(** What [Lifecycle.user] does for [echo] is what [EchoServer::onMessage]
    does, but for the log. *)
Lemma user_is_onMessage a v t localtime ptr time e :
  Buffer.wf (TcpConnection.inputBuffer_ (TcpConnection.conn e)) ->
  user echo a v (TcpConnection.OnMessage t) e =
    ('(_, e') ← EchoServer.onMessage a (EventLoop.threadId_ (TcpConnection.loop e)) localtime ptr time e;
     mret e').
Proof.
  intros W. unfold user, EchoServer.onMessage, echo. rewrite Buffer.retrieveAllAsString_ok by done. ostep.
  assert (Buffer.retrieve (zlen (Buffer.content (TcpConnection.inputBuffer_ (TcpConnection.conn e))))
    (TcpConnection.inputBuffer_ (TcpConnection.conn e)) =
    Buffer.retrieveAll (TcpConnection.inputBuffer_ (TcpConnection.conn e))) as ->.
  { unfold Buffer.retrieve. rewrite Buffer.readable_content by done. by rewrite Z.ltb_irrefl. }
  simpl. unfold TcpConnection.send, EventLoop.isInLoopThread. simpl. rewrite Z.eqb_refl.
  case_decide; [|done].
  match goal with |- (x ← ?m; mret x) = _ => by destruct m end.
Qed.

End Echo.

(** ** The HTTP service *)

Section Http.
Context (order : gmap bytes bytes -> list (bytes * bytes)).
Context (httpCallback : HttpRequest.HttpRequest -> HttpResponse.HttpResponse -> HttpResponse.HttpResponse).

Abbreviation response req := (HttpResponse.render order (HttpServer.response_to httpCallback req)).
Abbreviation closes req := (HttpResponse.closeConnection (HttpServer.response_to httpCallback req)).
Abbreviation bad_request := HttpServer.bad_request.
Abbreviation reply := (HttpServer.reply order httpCallback).

Definition rest_of (p : HttpContext.parsed) (s : bytes) : bytes :=
  match p with
  | HttpContext.NoLine | HttpContext.BadLine _ => s
  | HttpContext.Partial _ rest | HttpContext.Complete _ rest => rest
  end.

Definition http_actions (p : HttpContext.parsed) : list action :=
  match p with
  | HttpContext.NoLine | HttpContext.BadLine _ => [Send bad_request; Shutdown]
  | HttpContext.Partial _ _ => []
  | HttpContext.Complete req _ => Send (response req) :: (if closes req then [Shutdown] else [])
  end.

(** The callbacks [HttpServer] gives to its [TcpServer]. *)
Definition http (v : HttpServer.http_cb) (ev : TcpConnection.event) (s : bytes) : Z * list action :=
  match v, ev with
  | HttpServer.OnMessageCb, TcpConnection.OnMessage t =>
      let p := HttpContext.parse_message t s in (zlen s - zlen (rest_of p s), http_actions p)
  | _, _ => (0, [])
  end.
Definition is_space (c : Ascii.ascii) : bool :=
  let n := Ascii.nat_of_ascii c in
  bool_decide (n = 32%nat) || (Nat.leb 9 n && Nat.leb n 13).

Definition digit_of (c : Ascii.ascii) : option Z :=
  let n := Ascii.nat_of_ascii c in
  if Nat.leb 48 n && Nat.leb n 57 then Some (Z.of_nat (n - 48)) else None.

Fixpoint digits_value (acc : Z) (s : list Ascii.ascii) : option Z :=
  match s with
  | [] => Some acc
  | c :: s' =>
      match digit_of c with
      | Some d => digits_value (10 * acc + d) s'
      | None => None
      end
  end.

Fixpoint drop_spaces (s : list Ascii.ascii) : list Ascii.ascii :=
  match s with
  | c :: s' => if is_space c then drop_spaces s' else s
  | [] => []
  end.

Definition unsigned_value (s : list Ascii.ascii) : number :=
  match s with
  | [] => NaN
  | _ => match digits_value 0 s with Some n => Int n | None => NaN end
  end.

(** [StringToNumber] on the decimal integer numerals: surrounding white
    space is dropped, the empty string is [0], a sign is allowed. *)
Definition StringToNumber (s : string) : number :=
  let body := reverse (drop_spaces (reverse (drop_spaces (String.list_ascii_of_string s)))) in
  match body with
  | [] => Int 0
  | "+"%char :: ds => unsigned_value ds
  | "-"%char :: ds =>
      match unsigned_value ds with Int n => Int (- n) | NaN => NaN end
  | _ => unsigned_value body
  end.
Fixpoint blank (s : string) : bool :=
  match s with
  | "" => true
  | String c s' => Py.isspace c && blank s'
  end.


(** What an entry of the manifest is made of: the name of a binary package
    is a field; the name of a snap has no white space and its channel is a
    field. *)
Definition entry_fields (entry : ManifestEntry) : bool :=
  match entry with
  | BinaryPackageRef name => is_field name
  | SnapRef name channel => no_space name && is_field channel
  end.

(** ** Reading the output back *)

(** A resolved binary package whose line reads back as it was written: name
    and version are fields and neither contains [snap:]. *)
Definition reads_back_binary (resolved : string * string) : bool :=
  is_field (fst resolved) && is_field (snd resolved)
  && negb (Py.contains "snap:" (fst resolved))
  && negb (Py.contains "snap:" (snd resolved)).

(** A resolved snap whose line reads back as it was written: the name has no
    white space and does not contain [snap:], the channel and the revision,
    as printed, are fields. *)
Definition reads_back_snap (resolved : string * string * json) : bool :=
  no_space (fst (fst resolved)) && is_field (snd (fst resolved))
  && is_field (Json.str (snd resolved))
  && negb (Py.contains "snap:" (fst (fst resolved))).
(** * wrangler: the cgap extraction job and the rack routes

    A shallow embedding of [wrangler/jobs/cgap_extraction.py] and
    [wrangler/racks.py].  Python code that talks to the warehouse, to
    SequenceScape and to the logger is written in a state-and-exception
    monad over an explicit world; the helpers the two modules import are
    the fields of an interface record. *)

From Stdlib Require Import ZArith Lia Bool Sorted OrderedTypeEx.
From stdpp Require Import base option list gmap strings.

Set Default Proof Using "Type".
Open Scope string_scope.
Open Scope list_scope.

(** ** Python runtime fragments *)

Module Py.

(** Exception classes.  All of them derive from [Exception];
    [OtherException] stands for any further class that derives from
    [Exception] but not from [ValueError]. *)
Inductive ExnClass :=
| ValueError
| AttributeError
| IndexError
| ProgrammingError
| Exception_
| OtherException (name : string).

Record PyExn := mkExn { exn_class : ExnClass; exn_args : string }.

#[export] Instance ExnClass_eq_dec : EqDecision ExnClass.
Proof. solve_decision. Defined.

#[export] Instance PyExn_eq_dec : EqDecision PyExn.
Proof. solve_decision. Defined.

(** [isinstance(e, ValueError)], the test of an [except ValueError] clause. *)
Definition is_ValueError (e : PyExn) : bool :=
  match exn_class e with ValueError => true | _ => false end.

(** [str(e)] *)
Definition str_exn (e : PyExn) : string := exn_args e.

(** The result of running a piece of Python: a value, or an exception on
    its way up. *)
Inductive Result (A : Type) :=
| Ok (a : A)
| Raise (e : PyExn).
Arguments Ok {A} a.
Arguments Raise {A} e.

(** [e.message]: exception objects carry [args] only, the attribute lookup
    fails with an [AttributeError]. *)
Definition getattr_message (e : PyExn) : Result string :=
  Raise (mkExn AttributeError "object has no attribute 'message'").

(** Code with side effects on a world [W]. *)
Definition M (W A : Type) : Type := W -> Result A * W.

Definition ret {W A} (a : A) : M W A := fun w => (Ok a, w).

Definition bind {W A B} (m : M W A) (k : A -> M W B) : M W B :=
  fun w => match m w with
           | (Ok a, w') => k a w'
           | (Raise e, w') => (Raise e, w')
           end.

Definition raise {W A} (e : PyExn) : M W A := fun w => (Raise e, w).

Definition lift {W A} (r : Result A) : M W A := fun w => (r, w).

(** [try: m except ...: h] *)
Definition try_except {W A} (m : M W A) (h : PyExn -> M W A) : M W A :=
  fun w => match m w with
           | (Ok a, w') => (Ok a, w')
           | (Raise e, w') => h e w'
           end.

Declare Scope py_scope.
Delimit Scope py_scope with py.
Notation "'do' x <- m ; k" := (bind m (fun x => k))
  (at level 10, x pattern, m at level 100, k at level 200) : py_scope.

(** [itertools.groupby] over a list.  [groupby_from key k acc l] is the
    iterator in the middle of a group: [k] is the key of the group, [acc]
    its elements so far, [l] what is still to be read. *)
Fixpoint groupby_from {A K} `{EqDecision K} (key : A -> K) (k : K)
    (acc : list A) (l : list A) : list (K * list A) :=
  match l with
  | [] => [(k, acc)]
  | x :: l' =>
      if decide (key x = k) then groupby_from key k (acc ++ [x]) l'
      else (k, acc) :: groupby_from key (key x) [x] l'
  end.

Definition groupby {A K} `{EqDecision K} (key : A -> K) (l : list A)
  : list (K * list A) :=
  match l with
  | [] => []
  | x :: l' => groupby_from key (key x) [x] l'
  end.

(** A group is non-empty and holds elements of its key only. *)
Definition group_ok {A K} (key : A -> K) (kg : K * list A) : Prop :=
  kg.2 ≠ [] ∧ Forall (fun x => key x = kg.1) kg.2.

(** [sep.join(ls)] *)
Definition join (sep : string) (ls : list string) : string :=
  String.concat sep ls.

End Py.
Import Py.
Open Scope py_scope.

(** [http.HTTPStatus], an [IntEnum]. *)
Module HTTPStatus.
Definition OK : Z := 200.
Definition CREATED : Z := 201.
Definition NOT_FOUND : Z := 404.
Definition INTERNAL_SERVER_ERROR : Z := 500.
End HTTPStatus.

(** ** wrangler/jobs/cgap_extraction.py *)

Module Cgap.

(** [wrangler.helpers.general_helpers.LabwareType].  The job tests a value
    of this type against [PLATE] and [TUBE_RACK] only; [OtherLabware] is
    any other value, with its printed form. *)
Inductive LabwareType :=
| PLATE
| TUBE_RACK
| OtherLabware (repr : string).

#[export] Instance LabwareType_eq_dec : EqDecision LabwareType.
Proof. solve_decision. Defined.

(** A row of the warehouse table, as the cursor returns it: the columns
    the job and its queries name, and the remaining ones by name. *)
Record MlwhRow := mkRow {
  container_barcode : string;
  study : string;
  destination : string;
  wrangled : option Z;
  columns : list (string * string)
}.

#[export] Instance MlwhRow_eq_dec : EqDecision MlwhRow.
Proof. solve_decision. Defined.

(** [app.config], the two keys the job reads. *)
Record Config := mkConfig {
  MLWH_DB_TABLE : string;
  CGAP_EXTRACTION_DESTINATION : string
}.

(** What the job imports from [wrangler.constants] and [wrangler.helpers]:
    constants are strings, helpers that reach SequenceScape read and
    change the state [Env] of the world outside the warehouse.  A lookup
    or the classifier may raise; [create_plate] and [create_tube_rack]
    give a response and a status, as their call sites take them; the
    builders of the request bodies are functions.  [NOW] is the clock of
    the warehouse.

    [iter_set l] is the order in which the interpreter iterates the set
    of strings built from the items [l].  It depends on the hash seed of
    the process, so nothing is known of it but that every item of the
    set comes once.  [sql_reserved] tells the words that the language of
    the warehouse does not read as a name. *)
Class Collaborators := {
  Env : Type;
  Body : Type;
  Resp : Type;
  STUDY_ENTITY : string;
  PLATE_PURPOSE_ENTITY : string;
  LYSATE_PLATE_PURPOSE : string;
  LYSATE_TR_PURPOSE : string;
  get_entity_uuid : string -> string -> Env -> Result string * Env;
  determine_labware_type : string -> list MlwhRow -> Result LabwareType;
  create_plate_body :
    string -> list MlwhRow -> option string -> option string -> Body;
  create_tube_rack_body :
    string -> list MlwhRow -> option string -> option string -> Body;
  create_plate : Body -> Env -> (Resp * Z) * Env;
  create_tube_rack : Body -> Env -> (Resp * Z) * Env;
  NOW : Env -> Z;
  iter_set : list string -> list string;
  iter_set_NoDup : forall l, NoDup (iter_set l);
  iter_set_elem : forall l x, x ∈ iter_set l <-> x ∈ l;
  sql_reserved : string -> bool
}.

____

Task to complete → Go through the data, and copy each line in which the word "None" appears.

Output for this task →
  if Nat.leb 48 n && Nat.leb n 57 then Some (Z.of_nat (n - 48)) else None.
      | None => None
  | _ => match digits_value 0 s with Some n => Int n | None => NaN end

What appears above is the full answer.